Le quotidien l’Yonne Républicaine donne le 27 décembre 2022 des informations concernant l’actualité de Joseph Fourier. Juste 200 ans après la publication, en 1822, de son monumental traité « La Théorie analytique de la chaleur » qui allait fonder l’analyse mathématique sources de découvertes et d’utilisation fondamentales à la fin du XXe et en ce début de XXIe siècle, la mémoire du savant continue d’être honorée comme le montre la restauration de sa tombe.

Page 1 : Joseph Fourier va retrouver son buste au Père Lachaise

PATRIMOINE. Dans le courant du premier trimestre 2023, le buste du mathématicien et physicien auxerrois devrait à nouveau trôner sur sa sépulture au sein du cimetière du Père-Lachaise, à Paris. Des passionnés et des mécènes se mobilisent pour faire réaliser une sculpture identique à celle disparue depuis de longues années.

Voir PAGE 5

l’annonce en ‘une’.

l‘article de Marc Charasson en page 5 :

Yonne Actualités

PATRIMOINE : Le buste avait disparu de la sépulture du mathématicien auxerrois au cimetière du Père-Lachaise

Fourier va bientôt retrouver sa tête

Au cimetière du Père-Lachaise, à Paris, Joseph Fourier devrait retrouver son buste, disparu depuis très longtemps, début 2023.

Marc Charasson écrit :

Le mathématicien et physicien auxerrois Joseph Fourier (1768-l830) est enterré à Paris, au Père-Lachaise. Sa sépulture alimente les nombreuses anecdotes narrées par les guides du cimetière.

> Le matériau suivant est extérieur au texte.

(** What a run of [get_commit] calls for [ids], giving [results] and
    leading from [w] to [w'], maintains. *)
Definition memoized (git : list event → call → reply) (w : world) (ids : list string)
    (results : list (res nat)) (w' : world) : Prop :=
  ∃ new,
    history w' = history w ++ new
    ∧ length results = length ids
    ∧ __commits w ⊆ __commits w'
    ∧ heap w `prefix_of` heap w'
    ∧ (∀ i id commit, ids !! i = Some id → results !! i = Some (Ok commit) →
         __commits w' !! id = Some commit)
    ∧ (∀ id commit, __commits w !! id = Some commit →
         reads id new = 0
         ∧ failed_calls id ids results = 0
         ∧ ∀ i, ids !! i = Some id → results !! i = Some (Ok commit))
    ∧ (∀ id, __commits w !! id = None →
         reads id new
         = failed_calls id ids results + min (returned_calls id ids results) 1)
    ∧ (∀ i j id commit, i ≤ j → ids !! i = Some id → ids !! j = Some id →
         results !! i = Some (Ok commit) → results !! j = Some (Ok commit))
    ∧ (∀ i id e, ids !! i = Some id → results !! i = Some (Raise e) →
         read_between git w w' id (Raise e))
    ∧ (∀ i id commit, ids !! i = Some id → results !! i = Some (Ok commit) →
         __commits w !! id = None →
         ∃ c, read_between git w w' id (Ok c) ∧ heap w' !! commit = Some c).


(** What was logged between two worlds. *)
Definition since (w w' : world) : list event :=
  drop (length (history w)) (history w').

(** The persisted conflicts list as [tree_status] uses it: empty when
    the file is missing. *)
Definition conflicts_of (basedir : string) (w : world) : list string :=
  match fs w !! path_join basedir "conflicts" with
  | Some content => strip <$> readlines content
  | None => []
  end.

(** Whether a command is one of those that act on the ref store. *)
Definition ref_command (c : call) : bool :=
  match argv c with
  | prog :: _ =>
      bool_decide (prog ∈ ["git-update-ref"; "git-symbolic-ref"; "git-rev-parse"])
  | [] => false
  end.


(** The runs of [refresh_index] and of the unmerged listing. *)
Definition refresh_index_call : call :=
  cmd ["git-update-index"; "-q"; "--unmerged"; "--refresh"].

(** A run of a command that does not touch the ref store. *)
Definition plain_run (git : list event → call → reply) (c : call) (w : world)
    : res string * world :=
  match git (history w) c with
  | Failed text => (Raise (GitRunException c text), logged (Ran c) w)
  | Done out => (Ok out, logged (Ran c) w)
  end.



End Observe.

(** * Concrete repositories and runs *)
Module Scenario.
Import Git Observe.
Local Open Scope git_scope.

(** A forty-character id starting with the given letter. *)
Definition sha (c : string) : string :=
  c +:+ "000000000000000000000000000000000000000".

(** A stack with three applied patches, one unapplied and one hidden. *)
Definition stack : Hide.StackState :=
  Hide.mkStack ["A"; "B"; "C"] ["E"] ["D"].

(** A request parser that takes every argument as a patch name, and a
    push engine that never conflicts. *)
Definition parse_names (args all_patches : list string) : Hide.exn + list string :=
  inr args.
Definition push_clean (patch : string) (live : list string) : list string := [].

(** A repository on branch master, at commit a, in a fresh process. *)
Definition repository : world :=
  mkWorld {[ "refs/heads/master" := sha "a" ]} (Some "refs/heads/master")
          None ∅ [] ∅ "" [] [].

(** The same with a conflicts file naming the paths in [names]. *)
Definition with_conflicts (names : list string) : world :=
  mkWorld {[ "refs/heads/master" := sha "a" ]} (Some "refs/heads/master")
          None ∅ [] {[ ".git/conflicts" := join "" ((λ n, snoc n LF) <$> names) ]}
          "" [] [].

(** Git programs that all succeed and print nothing. *)
Definition git_quiet (h : list event) (c : call) : reply := Done "".

(** As [git_quiet], but the programs named in [failing] fail. *)
Definition git_failing (failing : list string) (h : list event) (c : call) : reply :=
  match argv c with
  | prog :: _ =>
      if bool_decide (prog ∈ failing) then Failed (prog +:+ " failed with code 1")
      else Done ""
  | [] => Done ""
  end.

(** As [git_quiet], but [git-ls-files] lists the file f. *)
Definition git_unknown_f (h : list event) (c : call) : reply :=
  match argv c with
  | "git-ls-files" :: _ => Done (snoc "f" NUL)
  | _ => Done ""
  end.

(** As [git_failing], with an index holding the stages 1 and 3 of
    path p unmerged, and a diff between any two revisions. *)
Definition git_unmerged_p (failing : list string) (h : list event) (c : call) : reply :=
  match argv c with
  | "git-ls-files" :: _ =>
      Done (snoc ("100644 " +:+ sha "1" +:+ " 1" +:+ String TAB "p") NUL
            +:+ snoc ("100644 " +:+ sha "3" +:+ " 3" +:+ String TAB "p") NUL)
  | "git-diff-tree" :: _ => Done "diff --git a/p b/p"
  | _ => git_failing failing h c
  end.

(** A single-file merge that always succeeds, and one that always
    reports a conflict; neither touches the files. *)
Definition merge_clean (orig_hash file1_hash file2_hash path
    orig_mode file1_mode file2_mode : string) (files : gmap string string)
    : Z * gmap string string := (0%Z, files).

(** What is left of a result that is known to be there. *)
Definition value {A} (d : A) (r : res A) : A :=
  match r with Ok a => a | Raise _ => d end.


(** A patch that does not apply on base c. *)
Definition rejecting_git : list event → call → reply := git_failing ["git-apply"].
Definition no_config (name : string) : option string := None.
Definition at_start : world := (get_head rejecting_git repository).2.
Definition on_base : world := (switch rejecting_git (sha "c") false at_start).2.

(** The same patch in a tree that [git-read-tree] cannot switch any
    more once [git-apply] has run. *)
Definition stuck_git (h : list event) (c : call) : reply :=
  match argv c with
  | "git-read-tree" :: _ =>
      if bool_decide (Ran (apply_patch_call "the diff") ∈ h)
      then Failed "git-read-tree failed with code 128"
      else Done ""
  | _ => rejecting_git h c
  end.
(** * SDS2: gesture-driven scene controller

    A shallow embedding of the algorithmic core of the repository, one
    module per source unit:

    - [Types]: the enums and [HandState] of types.ts
      (first unit of src/types.ts);
    - [Store]: the zustand store, [setHandState] and [toggleMode]
      (second unit of src/unnamed/part_000);
    - [GestureController]: classifier, debounce and anchor of
      [predictWebcam] (second unit of src/components/PhotoUploader.tsx);
    - [Scene]: the drag/inertia controller [TreeGroup] and the layout
      generator [ornamentGroups] (second unit of src/types.ts);
    - [Polaroids]: the grid position of [items]
      (src/components/Polaroids.tsx);
    - [Ornaments]: the mix accumulator of [useFrame]
      (second unit of src/components/GestureTrail.tsx).

    Numbers.  A JavaScript [number] is embedded as a real number: the
    arithmetic of the source is kept operation by operation, IEEE-754
    rounding is not modelled.  Loop counters and array indices are
    [nat].

    Effects.  A React ref or the store is a record field threaded
    through the handlers; [Math.random] is a sequence of draws read
    through a cursor; a [TypeError] caught by the [try] of
    [predictWebcam] is [None].  The guards of the callbacks on their
    environment (video element present and playing, 30 Hz throttle,
    mesh mounted) are taken as passed. *)

From Stdlib Require Import String Reals Lra Lia ZArith Bool List.
Import ListNotations.

Open Scope R_scope.

(** ** Helpers shared by the modules *)

(** Comparisons of the source ([<], [>]) as booleans. *)
Definition Rltb (a b : R) : bool := if Rlt_dec a b then true else false.
Definition Rgtb (a b : R) : bool := if Rgt_dec a b then true else false.

(** [Math.hypot(a, b)]. *)
Definition hypot (a b : R) : R := sqrt (a * a + b * b).

(** A thrown [TypeError] (reading a field of [undefined]) is [None]. *)
Notation "x <- e ;; k" := (match e with Some x => k | None => None end)
  (at level 61, e at next level, right associativity, only parsing).

(** ** types.ts *)

Module Types.

Inductive TreeMode : Set := CHAOS | FORMED | GRID.

Inductive GestureType : Set := FIST | OPEN | PINCH | VICTORY | NONE.

Definition TreeMode_eq_dec (a b : TreeMode) : {a = b} + {a <> b}.
Proof. decide equality. Defined.

Definition GestureType_eq_dec (a b : GestureType) : {a = b} + {a <> b}.
Proof. decide equality. Defined.

(** [{ x: number; y: number }] *)
Record Point2 : Type := mkPoint2 { px : R; py : R }.

Record HandState : Type := mkHandState {
  detected : bool;
  gesture : GestureType;
  position : Point2;
  landmarks : list Point2
}.

(** [Partial<HandState>]: every field may be absent. *)
Record PartialHandState : Type := mkPartial {
  p_detected : option bool;
  p_gesture : option GestureType;
  p_position : option Point2;
  p_landmarks : option (list Point2)
}.

(** [{ ...h, ...partial }] *)
Definition spread (h : HandState) (partial : PartialHandState) : HandState :=
  {| detected := match p_detected partial with Some v => v | None => detected h end;
     gesture := match p_gesture partial with Some v => v | None => gesture h end;
     position := match p_position partial with Some v => v | None => position h end;
     landmarks := match p_landmarks partial with Some v => v | None => landmarks h end |}.

End Types.
Import Types.

(** ** store.ts *)

Module Store.

Record AppState : Type := mkAppState {
  mode : TreeMode;
  handState : HandState;
  videoReady : bool;
  photos : list string
}.
Lemma init_effects_witness :
  __init__ fresh_world = (Ok fresh_manager, st0.2) ∧
  platform fresh_world = py "win32" ∧
  base_storage_folder fresh_manager
    = (home fresh_world / "AppData" / "Roaming" / "arcpy_auth_manager")%path ∧
  json_storage fresh_manager
    = (base_storage_folder fresh_manager / "auth_data.json")%path ∧
  base_storage_folder fresh_manager ∈ dirs st0.2 ∧
  dirs fresh_world ⊆ dirs st0.2 ∧
  files st0.2 = files fresh_world ∧
  keyring st0.2 = keyring fresh_world ∧
  journal st0.2
    = journal fresh_world ++ [EvMakedirs (base_storage_folder fresh_manager)].
Proof.
  split; [exact init_fresh|].
  exact (init_effects fresh_world fresh_manager st0.2 init_fresh).
Defined.

Lemma init_repeatable_witness :
  __init__ fresh_world = (Ok fresh_manager, st0.2) ∧
  ∃ w2,
    __init__ st0.2 = (Ok fresh_manager, w2) ∧
    dirs w2 = dirs st0.2 ∧ files w2 = files st0.2 ∧
    keyring w2 = keyring st0.2.
Proof.
  split; [exact init_fresh|].
  exact (init_repeatable fresh_world fresh_manager st0.2 init_fresh).
Defined.




Lemma store_touches_own_records_witness :
  let w' := (store (py "alice") (py "tok-123") st0).2.2 in
  platform w' = platform st0.2 ∧ home w' = home st0.2 ∧
  dirs w' = dirs st0.2 ∧
  (∀ p, p ≠ json_storage st0.1 → files w' !! p = files st0.2 !! p) ∧
  (∀ service account,
     (service, account) ≠ (py "arcpy_auth_manager", py "alice") →
     keyring w' !! (service, account) = keyring st0.2 !! (service, account)).
Proof.
  exact (store_touches_own_records st0.1 st0.2 (py "alice") (py "tok-123")).
Defined.

(** Alice's token is still read after bob has stored his. *)
Lemma store_keeps_other_users_witness :
  py "bob" ≠ py "alice" ∧
  (retrieve_current_token (py "alice")
     (store (py "bob") (py "tok-456") st1).2).1
    = (retrieve_current_token (py "alice") st1).1.
Proof.
  assert (Hne : py "bob" ≠ py "alice")
    by (intros Heq; vm_compute in Heq; discriminate).
  split; [exact Hne|].
  exact (store_keeps_other_users st1.1 st1.2 (py "bob") (py "alice")
           (py "tok-456") Hne).
Defined.


Lemma store_twice_last_wins_witness :
  json_data st0.1 = JObj [] ∧
  ascii_encode (py "tok-123") = Some (pyb "tok-123") ∧
  ascii_encode (py "tok-456") = Some (pyb "tok-456") ∧
  ∃ sta stb,
    store (py "alice") (py "tok-123") st0 = (Ok tt, sta) ∧
    store (py "alice") (py "tok-456") sta = (Ok tt, stb) ∧
    retrieve_current_token (py "alice") stb = (Ok (pyb "tok-456"), stb).
Proof.
  split_and!; [reflexivity..|].
  apply (store_twice_last_wins st0.1 st0.2 [] (py "alice") (py "tok-123")
           (py "tok-456") (pyb "tok-123")); reflexivity.
Defined.

Lemma get_key_after_store_witness :
  json_data st0.1 = JObj [] ∧
  ascii_encode (py "tok-123") = Some (pyb "tok-123") ∧
  ∃ st',
    store (py "alice") (py "tok-123") st0 = (Ok tt, st') ∧
    _get_key (py "alice") st' = (Ok (generate_key (rng st0.2)).1, st') ∧
    Fernet (generate_key (rng st0.2)).1 = Ok (generate_key (rng st0.2)).1.
Proof.
  split_and!; [reflexivity..|].
  apply (get_key_after_store st0.1 st0.2 [] (py "alice") (py "tok-123")
           (pyb "tok-123")); reflexivity.
Defined.
(** C2, where the code departs from it. The loop of [track_bus] holds no
    login: once [check_bus_status] has returned, no answer of the network
    brings a login or a 300-second sleep back.  On the scenario of the
    specification (bus 500 meters out, then [IsActive: false]) the loop goes
    on calling [vehicledata] every 33 seconds, now with the vehicle id
    [None]; and a transport failure of [vehicledata] ends the run with the
    exception. *)
Theorem track_loop_never_logs_in_again :
  (forall (target : R) (answers : list http_outcome) (s : sample) (t : BusTracker),
      ~ In EvLogin (trace (track_loop target answers s t))
      /\ ~ In (EvSleep 300) (trace (track_loop target answers s t)))
  /\ main_track_bus [Samples.login_far; Samples.vehicle_inactive;
                     Samples.vehicle_inactive]
     = mkRun Blocked (bus_id_cleared Samples.tracker_far)
         [EvLogin;
          EvSleep 33; EvVehicleData (JStr "bus-42");
          EvSleep 33; EvVehicleData JNull;
          EvSleep 33; EvVehicleData JNull]
         []
  /\ main_track_bus [Samples.login_far; TransportFailure; Samples.login_far]
     = mkRun (Failed ConnectionError) Samples.tracker_far
         [EvLogin; EvSleep 33; EvVehicleData (JStr "bus-42")]
         [Samples.login_far].
Proof.
  split; [| split].
  - intros target answers s t. apply track_loop_no_login.
  - unfold main_track_bus, track_bus.
    change (check_bus_status
              [Samples.login_far; Samples.vehicle_inactive; Samples.vehicle_inactive]
              BusTracker_init)
      with (mkRun (Finished Samples.sample_origin) Samples.tracker_far [EvLogin]
              [Samples.vehicle_inactive; Samples.vehicle_inactive]).
    cbn [outcome tracker trace unread].
    rewrite (track_loop_poll _ Samples.vehicle_inactive _ _ no_sample _
               (bus_id_cleared Samples.tracker_far)
               _ distance_far (at_stop_false _ _ distance_far_ge) eq_refl).
    rewrite (track_loop_poll _ Samples.vehicle_inactive _ no_sample no_sample
               (bus_id_cleared Samples.tracker_far)
               (bus_id_cleared Samples.tracker_far)
               None eq_refl eq_refl eq_refl).
    rewrite (track_loop_blocked _ no_sample (bus_id_cleared Samples.tracker_far)
               None eq_refl eq_refl).
    reflexivity.
  - unfold main_track_bus, track_bus.
    change (check_bus_status
              [Samples.login_far; TransportFailure; Samples.login_far]
              BusTracker_init)
      with (mkRun (Finished Samples.sample_origin) Samples.tracker_far [EvLogin]
              [TransportFailure; Samples.login_far]).
    cbn [outcome tracker trace unread].
    rewrite (track_loop_raises _ TransportFailure _ _ _ Samples.tracker_far _ ConnectionError
               distance_far (at_stop_false _ _ distance_far_ge) eq_refl).
    reflexivity.
Qed.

Pendant plusieurs dizaines d’années, le buste qui trônait sur sa tombe n’était pas le sien mais celui du docteur bourguignon François Chaussier. Il avait été emprunté à une tombe voisine pour remplacer la tête de Fourier, disparue mystérieusement depuis des lustres.

Un buste identique à l’abbaye St-Germain

Ce n’est plus le cas depuis le mois de mars. La Ville de Paris a fait procéder à la restauration de la sépulture de Fourier et en a profité pour enlever le buste du docteur. Des passionnés se mobilisent en coulisses pour que le mathématicien retrouve sa tête.

Tadeusz Sliwa, le président de la société des Amis de Joseph Fourier, évoquait déjà ce projet en 2018, « Nous avons retrouvé dans des archives à Paris de nombreux détails sur la tombe de Fourier et sur le buste datant de 1830. Nous avons retrouvé le même à Auxerre, conservé dans les réserves de l’abbaye Saint-Germain ! » L’association a missionné le sculpteur icaunais François Gilles afin qu’il réalise un moulage, au cours de l’été.  » L’original était en plâtre bronzé, précise Tadeusz Sliwa. Là, c’est une résine. François Gilles a réalisé un travail de qualité. Il s’occupe actuellement des finitions et travaille sur la patine bronze.

Une cérémonie à Paris, en début d’année,

Le coût de cette réalisation devrait avoisiner les 1 800 euros. Le projet a été en partie financé par la société des Amis de Joseph Fourier. « Trois mécènes nous accompagnent : l’Académie des sciences, la Société mathématique de France et le club des enseignants et chercheurs EEA. »

Une cérémonie devrait être organisée au Père-Lachaise « dans le courant du premier trimestre 2023 », pour marquer le retour du buste de Joseph Fourier après tant d’années d’absence.

Note (15/02/2023) : Les opérations nécessaires pour obtenir la copie du buste conservé au Musée d’Auxerre sont décrites sur le site de la Ville d’Auxerre (télécharger directement le pdf ici).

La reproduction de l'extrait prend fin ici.